I need every line that includes the word "decide" copied from the material.

Material supplied>
Start of Block
(** The results of groups that announce no endpoint any more are dropped. *)
Definition drop_probes (table : gmap string GroupEntry) (s : Shared) : Shared :=
  s <| probes ::= filter (λ '(k, _), is_Some (table !! k ≫= openai)) |>.

Definition prober_round (answers : Answers) (s : Shared) : Shared * list (string * string) :=
  let table := announced_groups C s in
  let s := drop_probes table s in
  let s := foldl (probe_group answers) s (bt_values table) in
  age_groups C s table.
End round.

(** ** Which address is chosen *)

Definition responds (answers : Answers) (base : string) : Prop := is_Some (ok (answers (models_url base))).
#[export] Instance responds_dec answers base : Decision (responds answers base).
Proof. unfold responds. apply _. Defined.

Lemma try_candidates_spec answers order errors :
  match try_candidates answers order errors with
  | Ok (base, models) => ∃ pre post v, order = pre ++ base :: post ∧ answers (models_url base) = Ok v ∧
      models = named_models v ∧ ∀ c, c ∈ pre → ¬ responds answers c
  | Err _ => ∀ c, c ∈ order → ¬ responds answers c
  end.
Proof.
  revert errors. induction order as [|base order IH]; intros errors; cbn [try_candidates].
  { by intros c ?%not_elem_of_nil. }
  destruct (answers (models_url base)) as [v|e] eqn:Ha.
  - exists [], order, v. split_and!; [done..|]. by intros c ?%not_elem_of_nil.
  - assert (¬ responds answers base) as Hno by (unfold responds; rewrite Ha; by intros [? ?]).
    specialize (IH (errors ++ [base +:+ ": " +:+ e])). destruct (try_candidates _ _ _) as [[b ms]|].
    + destruct IH as (pre & post & v & -> & ? & ? & Hpre). exists (base :: pre), post, v.
      split_and!; [done..|]. intros c [->|?]%elem_of_cons; [done|by apply Hpre].
    + intros c [->|?]%elem_of_cons; [done|by apply IH].
Qed.

Lemma position_of_Some x l i : position_of x l = Some i → l !! i = Some x.
Proof.
  revert i. induction l as [|y l IH]; intros i; cbn; [done|]. destruct (decide (y = x)) as [->|]; [by intros [= <-]|].
  intros (j & Hj & ->)%fmap_Some. by apply IH.
Qed.
Lemma position_of_elem x l : x ∈ l → is_Some (position_of x l).
Proof.
  induction l as [|y l IH]; [by intros ?%not_elem_of_nil|]. cbn. destruct (decide (y = x)) as [->|Hne]; [by eexists|].
  intros [->|Hin]%elem_of_cons; [done|]. by apply fmap_is_Some, IH.
Qed.

Lemma probe_order_perm cands sticky promote : probe_order cands sticky promote ≡ₚ cands.
Proof.
  unfold probe_order. destruct (s ← sticky; _) as [i|]; [|done]. destruct (cands !! i) as [c|] eqn:Hc; [|done].
  rewrite <-(take_drop_middle cands i c Hc) at 3. by rewrite Permutation_middle.
Qed.

Lemma probe_order_sticky cands s : s ∈ cands →
  ∃ rest, probe_order cands (Some s) false = s :: rest.
Proof.
  intros [i Hi]%position_of_elem. unfold probe_order. cbn. rewrite Hi. cbn.
  rewrite (position_of_Some _ _ _ Hi). by eexists.
Qed.

Lemma probe_order_plain cands sticky promote :
  promote = true ∨ (∀ s, sticky = Some s → s ∉ cands) → probe_order cands sticky promote = cands.
Proof.
  unfold probe_order. destruct sticky as [s|]; cbn; [|done]. intros [->|Hs].
  - by destruct (position_of s cands).
  - destruct (position_of s cands) as [i|] eqn:Hi; [|done]. cbn.
    apply position_of_Some, list_elem_of_lookup_2 in Hi. by destruct (Hs s).
Qed.

(** [c] is the highest ranked of the candidates that answer. *)
Definition top_answering (answers : Answers) (cands : list string) (c : string) : Prop :=
  ∃ pre post, cands = pre ++ c :: post ∧ responds answers c ∧ ∀ c', c' ∈ pre → ¬ responds answers c'.

Lemma plain_top answers cands errors base models :
  try_candidates answers cands errors = Ok (base, models) → top_answering answers cands base.
Proof.
  intros Ht. pose proof (try_candidates_spec answers cands errors) as Hs. rewrite Ht in Hs.
  destruct Hs as (pre & post & v & -> & Hv & _ & Hpre). exists pre, post. split_and!; [done| |done].
  unfold responds. rewrite Hv. by eexists.
Qed.

Lemma top_unique answers cands c c' : top_answering answers cands c → top_answering answers cands c' → c = c'.
Proof.
  intros (p1 & q1 & -> & H1 & Hp1) (p2 & q2 & Heq & H2 & Hp2).
  apply app_eq_inv in Heq as [(k & -> & Heq)|(k & -> & Heq)]; destruct k as [|x k].
  - cbn in Heq. congruence.
  - injection Heq as <- _. destruct (Hp1 c'); [apply elem_of_app; right; left|done].
  - cbn in Heq. congruence.
  - injection Heq as <- _. destruct (Hp2 c); [apply elem_of_app; right; left|done].
Qed.

Lemma probe_candidates_sound answers cands sticky promote :
  match (probe_candidates answers cands sticky promote).2 with
  | Ok (base, models) => base ∈ cands ∧ ∃ v, answers (models_url base) = Ok v ∧ models = named_models v
  | Err _ => ∀ c, c ∈ cands → ¬ responds answers c
  end.
Proof.
  unfold probe_candidates. cbn [snd].
  pose proof (try_candidates_spec answers (probe_order cands sticky promote) []) as Hs.
  destruct (try_candidates _ _ _) as [[base models]|e].
  - destruct Hs as (pre & post & v & Ho & Hv & Hm & _). split; [|by exists v].
    rewrite <-(probe_order_perm cands sticky promote), Ho. apply elem_of_app. right. by left.
  - intros c Hc. apply Hs. by rewrite probe_order_perm.
Qed.

(** A probe round finds an address exactly when some candidate answers. It
    keeps an address in use that still answers, except in a promotion round,
    which takes the highest ranked that answers, as does a round with no
    address in use; once the highest ranked that answers is in use, every
    later round with the same answers keeps it. *)
Theorem probe_choice answers cands sticky promote :
  (∀ e, (probe_candidates answers cands sticky promote).2 = Err e → ∀ c, c ∈ cands → ¬ responds answers c) ∧
  ∀ base models, (probe_candidates answers cands sticky promote).2 = Ok (base, models) →
    base ∈ cands ∧ (∃ v, answers (models_url base) = Ok v ∧ models = named_models v) ∧
    (promote = false → ∀ s, sticky = Some s → s ∈ cands → responds answers s → base = s) ∧
    (promote = true ∨ (∀ s, sticky = Some s → s ∉ cands) → top_answering answers cands base) ∧
    (∀ s, sticky = Some s → top_answering answers cands s → base = s).
Proof.
  unfold probe_candidates. cbn [snd].
  pose proof (try_candidates_spec answers (probe_order cands sticky promote) []) as Hs. split.
  - intros e He c Hc. rewrite He in Hs. apply Hs. by rewrite probe_order_perm.
  - intros base models Hb. rewrite Hb in Hs. destruct Hs as (pre & post & v & Ho & Hv & Hm & Hpre).
    assert (∀ s, promote = false → sticky = Some s → s ∈ cands → responds answers s → base = s) as Hkeep.
    { intros s -> -> Hin Hr. destruct (probe_order_sticky cands s Hin) as [rest Hr']. rewrite Hr' in Ho.
      destruct pre as [|x pre]; [by injection Ho|]. injection Ho as <- _. by destruct (Hpre s); [left|]. }
    assert (promote = true ∨ (∀ s, sticky = Some s → s ∉ cands) → top_answering answers cands base) as Hplain.
    { intros Hp. rewrite probe_order_plain in Hb by done. by eapply plain_top. }
    split_and!; [|by exists v|intros Hp s; by apply Hkeep|done|].
    + rewrite <-(probe_order_perm cands sticky promote), Ho. apply elem_of_app. right. by left.
    + intros s Hst Htop. destruct promote; [by eapply top_unique; [apply Hplain; left|]|].
      destruct Htop as (p & q & Hc & Hr & _). apply (Hkeep s); [done..| |done].
      rewrite Hc. apply elem_of_app. right. by left.
Qed.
End of Block
Answer>
  revert i. induction l as [|y l IH]; intros i; cbn; [done|]. destruct (decide (y = x)) as [->|]; [by intros [= <-]|].
  induction l as [|y l IH]; [by intros ?%not_elem_of_nil|]. cbn. destruct (decide (y = x)) as [->|Hne]; [by eexists|].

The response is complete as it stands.